--- Provided records ---

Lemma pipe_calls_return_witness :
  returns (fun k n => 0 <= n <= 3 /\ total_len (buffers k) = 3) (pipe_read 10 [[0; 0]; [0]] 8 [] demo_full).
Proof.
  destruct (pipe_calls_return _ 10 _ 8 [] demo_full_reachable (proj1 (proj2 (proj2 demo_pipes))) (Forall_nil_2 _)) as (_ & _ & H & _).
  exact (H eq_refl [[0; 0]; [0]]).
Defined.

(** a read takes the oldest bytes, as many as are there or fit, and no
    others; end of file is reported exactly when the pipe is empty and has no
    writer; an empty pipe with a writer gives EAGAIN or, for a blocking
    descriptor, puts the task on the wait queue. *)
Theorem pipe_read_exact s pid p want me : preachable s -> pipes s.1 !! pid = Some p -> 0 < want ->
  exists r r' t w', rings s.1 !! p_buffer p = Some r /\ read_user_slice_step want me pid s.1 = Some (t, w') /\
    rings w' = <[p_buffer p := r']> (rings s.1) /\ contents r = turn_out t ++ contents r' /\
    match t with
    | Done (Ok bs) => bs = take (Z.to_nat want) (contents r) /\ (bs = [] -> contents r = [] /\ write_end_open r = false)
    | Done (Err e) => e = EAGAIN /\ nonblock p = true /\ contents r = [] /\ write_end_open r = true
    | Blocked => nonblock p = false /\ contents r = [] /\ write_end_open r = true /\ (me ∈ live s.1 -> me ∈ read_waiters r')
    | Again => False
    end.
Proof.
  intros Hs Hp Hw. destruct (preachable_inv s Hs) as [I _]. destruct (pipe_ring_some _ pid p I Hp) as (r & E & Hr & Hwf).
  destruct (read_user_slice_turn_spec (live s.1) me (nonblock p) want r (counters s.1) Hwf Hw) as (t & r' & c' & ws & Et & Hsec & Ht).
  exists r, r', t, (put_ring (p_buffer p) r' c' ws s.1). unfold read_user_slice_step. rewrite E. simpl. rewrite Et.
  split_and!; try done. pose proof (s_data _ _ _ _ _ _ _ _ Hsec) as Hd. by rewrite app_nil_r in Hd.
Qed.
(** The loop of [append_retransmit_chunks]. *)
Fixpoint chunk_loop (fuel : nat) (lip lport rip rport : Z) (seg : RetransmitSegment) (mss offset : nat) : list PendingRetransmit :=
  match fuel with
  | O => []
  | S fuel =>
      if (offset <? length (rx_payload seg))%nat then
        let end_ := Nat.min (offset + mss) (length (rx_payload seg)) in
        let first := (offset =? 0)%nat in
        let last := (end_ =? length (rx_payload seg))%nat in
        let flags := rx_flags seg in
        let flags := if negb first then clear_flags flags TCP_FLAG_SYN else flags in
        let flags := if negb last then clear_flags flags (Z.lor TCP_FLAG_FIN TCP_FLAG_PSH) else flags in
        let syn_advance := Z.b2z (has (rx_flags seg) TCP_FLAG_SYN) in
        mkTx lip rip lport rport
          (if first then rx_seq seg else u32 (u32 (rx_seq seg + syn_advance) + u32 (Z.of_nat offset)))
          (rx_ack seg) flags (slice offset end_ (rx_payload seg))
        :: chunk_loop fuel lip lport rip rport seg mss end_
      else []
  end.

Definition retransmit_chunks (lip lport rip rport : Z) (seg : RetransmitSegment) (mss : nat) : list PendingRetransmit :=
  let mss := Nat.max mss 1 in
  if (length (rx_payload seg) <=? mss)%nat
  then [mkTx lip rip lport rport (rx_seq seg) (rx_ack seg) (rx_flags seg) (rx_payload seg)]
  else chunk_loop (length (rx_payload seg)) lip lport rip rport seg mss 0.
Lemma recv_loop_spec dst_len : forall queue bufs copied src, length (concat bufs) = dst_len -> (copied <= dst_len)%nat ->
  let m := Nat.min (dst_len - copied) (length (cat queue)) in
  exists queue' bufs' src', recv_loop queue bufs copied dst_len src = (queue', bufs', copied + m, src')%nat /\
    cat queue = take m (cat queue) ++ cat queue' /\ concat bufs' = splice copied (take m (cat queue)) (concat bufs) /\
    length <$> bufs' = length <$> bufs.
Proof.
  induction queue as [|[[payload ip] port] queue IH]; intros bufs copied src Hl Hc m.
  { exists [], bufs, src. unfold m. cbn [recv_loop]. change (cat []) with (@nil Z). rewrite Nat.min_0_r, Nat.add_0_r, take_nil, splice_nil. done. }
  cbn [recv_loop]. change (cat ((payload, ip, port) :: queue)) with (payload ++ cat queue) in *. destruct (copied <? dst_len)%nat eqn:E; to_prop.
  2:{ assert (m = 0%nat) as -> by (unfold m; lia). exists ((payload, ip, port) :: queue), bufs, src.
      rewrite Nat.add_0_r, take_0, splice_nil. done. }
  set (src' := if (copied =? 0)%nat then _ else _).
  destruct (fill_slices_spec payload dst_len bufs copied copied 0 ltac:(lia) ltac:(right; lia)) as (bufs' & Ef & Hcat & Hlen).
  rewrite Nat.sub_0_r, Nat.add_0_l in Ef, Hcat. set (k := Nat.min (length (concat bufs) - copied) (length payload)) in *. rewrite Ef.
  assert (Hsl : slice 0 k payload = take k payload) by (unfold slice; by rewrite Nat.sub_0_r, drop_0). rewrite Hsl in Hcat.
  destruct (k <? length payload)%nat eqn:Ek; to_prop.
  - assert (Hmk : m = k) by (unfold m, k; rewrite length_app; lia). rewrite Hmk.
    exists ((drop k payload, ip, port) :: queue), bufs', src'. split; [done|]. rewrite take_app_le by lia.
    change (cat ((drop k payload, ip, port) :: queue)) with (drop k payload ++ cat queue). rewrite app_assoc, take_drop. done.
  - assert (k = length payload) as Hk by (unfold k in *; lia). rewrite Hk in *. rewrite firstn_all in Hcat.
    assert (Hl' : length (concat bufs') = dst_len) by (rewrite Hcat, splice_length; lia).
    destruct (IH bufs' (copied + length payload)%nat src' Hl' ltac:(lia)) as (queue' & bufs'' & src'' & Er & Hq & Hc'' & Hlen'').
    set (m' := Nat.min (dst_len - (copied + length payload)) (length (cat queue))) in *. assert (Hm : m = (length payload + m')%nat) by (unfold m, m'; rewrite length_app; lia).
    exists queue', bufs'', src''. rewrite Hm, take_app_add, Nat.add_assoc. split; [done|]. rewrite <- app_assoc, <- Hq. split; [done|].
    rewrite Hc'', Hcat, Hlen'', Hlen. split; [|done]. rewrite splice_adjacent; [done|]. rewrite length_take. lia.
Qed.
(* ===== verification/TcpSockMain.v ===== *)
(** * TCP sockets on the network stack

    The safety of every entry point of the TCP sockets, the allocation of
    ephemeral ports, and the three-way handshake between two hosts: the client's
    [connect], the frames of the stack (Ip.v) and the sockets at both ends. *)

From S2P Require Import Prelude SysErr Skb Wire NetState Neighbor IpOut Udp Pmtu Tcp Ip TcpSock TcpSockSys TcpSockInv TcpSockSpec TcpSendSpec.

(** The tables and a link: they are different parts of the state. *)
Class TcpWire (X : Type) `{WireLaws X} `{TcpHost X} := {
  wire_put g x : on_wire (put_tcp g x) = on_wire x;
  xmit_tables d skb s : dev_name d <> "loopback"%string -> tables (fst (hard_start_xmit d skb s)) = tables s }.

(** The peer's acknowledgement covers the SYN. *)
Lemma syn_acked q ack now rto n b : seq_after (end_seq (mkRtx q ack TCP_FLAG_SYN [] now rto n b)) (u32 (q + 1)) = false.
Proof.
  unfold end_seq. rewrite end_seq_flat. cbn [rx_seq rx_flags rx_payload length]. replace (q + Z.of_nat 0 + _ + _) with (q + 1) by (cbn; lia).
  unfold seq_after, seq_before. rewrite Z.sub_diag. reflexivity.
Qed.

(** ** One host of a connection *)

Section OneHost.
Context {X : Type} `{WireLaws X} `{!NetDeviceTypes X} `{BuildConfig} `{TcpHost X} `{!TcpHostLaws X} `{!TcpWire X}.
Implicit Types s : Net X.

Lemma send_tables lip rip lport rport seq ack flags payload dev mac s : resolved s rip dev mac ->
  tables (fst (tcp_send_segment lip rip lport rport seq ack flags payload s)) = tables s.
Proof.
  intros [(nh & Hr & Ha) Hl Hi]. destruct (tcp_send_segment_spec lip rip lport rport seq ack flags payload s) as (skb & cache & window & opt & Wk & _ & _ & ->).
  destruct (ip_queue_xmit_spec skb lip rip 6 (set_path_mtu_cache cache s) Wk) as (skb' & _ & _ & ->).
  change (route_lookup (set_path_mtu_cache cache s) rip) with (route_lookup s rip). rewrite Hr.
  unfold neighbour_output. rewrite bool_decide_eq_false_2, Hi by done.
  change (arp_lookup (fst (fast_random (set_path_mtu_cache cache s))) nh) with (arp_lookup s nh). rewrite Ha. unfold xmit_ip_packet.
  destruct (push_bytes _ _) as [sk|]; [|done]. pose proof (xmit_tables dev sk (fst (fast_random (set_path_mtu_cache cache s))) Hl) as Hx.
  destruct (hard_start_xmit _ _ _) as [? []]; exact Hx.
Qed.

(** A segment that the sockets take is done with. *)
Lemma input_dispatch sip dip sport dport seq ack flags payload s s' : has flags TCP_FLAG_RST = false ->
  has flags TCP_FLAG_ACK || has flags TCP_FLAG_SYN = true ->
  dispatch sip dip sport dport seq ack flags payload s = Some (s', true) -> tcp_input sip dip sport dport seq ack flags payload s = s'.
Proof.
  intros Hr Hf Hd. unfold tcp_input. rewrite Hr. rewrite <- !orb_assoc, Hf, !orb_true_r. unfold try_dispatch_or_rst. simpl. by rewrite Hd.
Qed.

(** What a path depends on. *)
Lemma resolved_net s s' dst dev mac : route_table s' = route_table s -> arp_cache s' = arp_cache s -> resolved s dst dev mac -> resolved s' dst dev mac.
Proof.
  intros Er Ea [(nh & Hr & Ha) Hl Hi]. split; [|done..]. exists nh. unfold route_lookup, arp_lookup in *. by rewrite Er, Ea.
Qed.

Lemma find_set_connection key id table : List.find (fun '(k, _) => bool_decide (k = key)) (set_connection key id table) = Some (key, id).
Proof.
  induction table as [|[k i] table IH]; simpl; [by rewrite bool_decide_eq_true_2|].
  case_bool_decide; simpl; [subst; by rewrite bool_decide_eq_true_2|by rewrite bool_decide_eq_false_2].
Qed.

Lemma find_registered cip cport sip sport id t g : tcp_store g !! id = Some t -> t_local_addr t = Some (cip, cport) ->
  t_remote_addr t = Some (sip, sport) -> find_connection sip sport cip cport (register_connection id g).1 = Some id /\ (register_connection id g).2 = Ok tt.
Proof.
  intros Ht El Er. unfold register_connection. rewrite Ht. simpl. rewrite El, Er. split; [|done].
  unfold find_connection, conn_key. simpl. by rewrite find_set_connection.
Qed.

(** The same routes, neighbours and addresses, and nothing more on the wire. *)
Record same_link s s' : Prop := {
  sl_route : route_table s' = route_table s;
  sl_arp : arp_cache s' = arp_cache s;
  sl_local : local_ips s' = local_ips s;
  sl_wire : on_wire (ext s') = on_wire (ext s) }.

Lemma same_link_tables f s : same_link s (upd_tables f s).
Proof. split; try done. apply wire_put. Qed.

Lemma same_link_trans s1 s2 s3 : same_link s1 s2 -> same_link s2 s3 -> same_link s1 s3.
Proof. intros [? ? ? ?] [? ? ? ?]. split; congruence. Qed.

---

* [What this task involves]: Copy out only the lines of the records above from the one with "unfold find_connection, conn_key." through the one with "sl_arp : arp_cache s' = arp_cache s;", exactly as they stand, both included.

* [Response for this exercise]:
  unfold find_connection, conn_key. simpl. by rewrite find_set_connection.
Qed.

(** The same routes, neighbours and addresses, and nothing more on the wire. *)
Record same_link s s' : Prop := {
  sl_route : route_table s' = route_table s;
  sl_arp : arp_cache s' = arp_cache s;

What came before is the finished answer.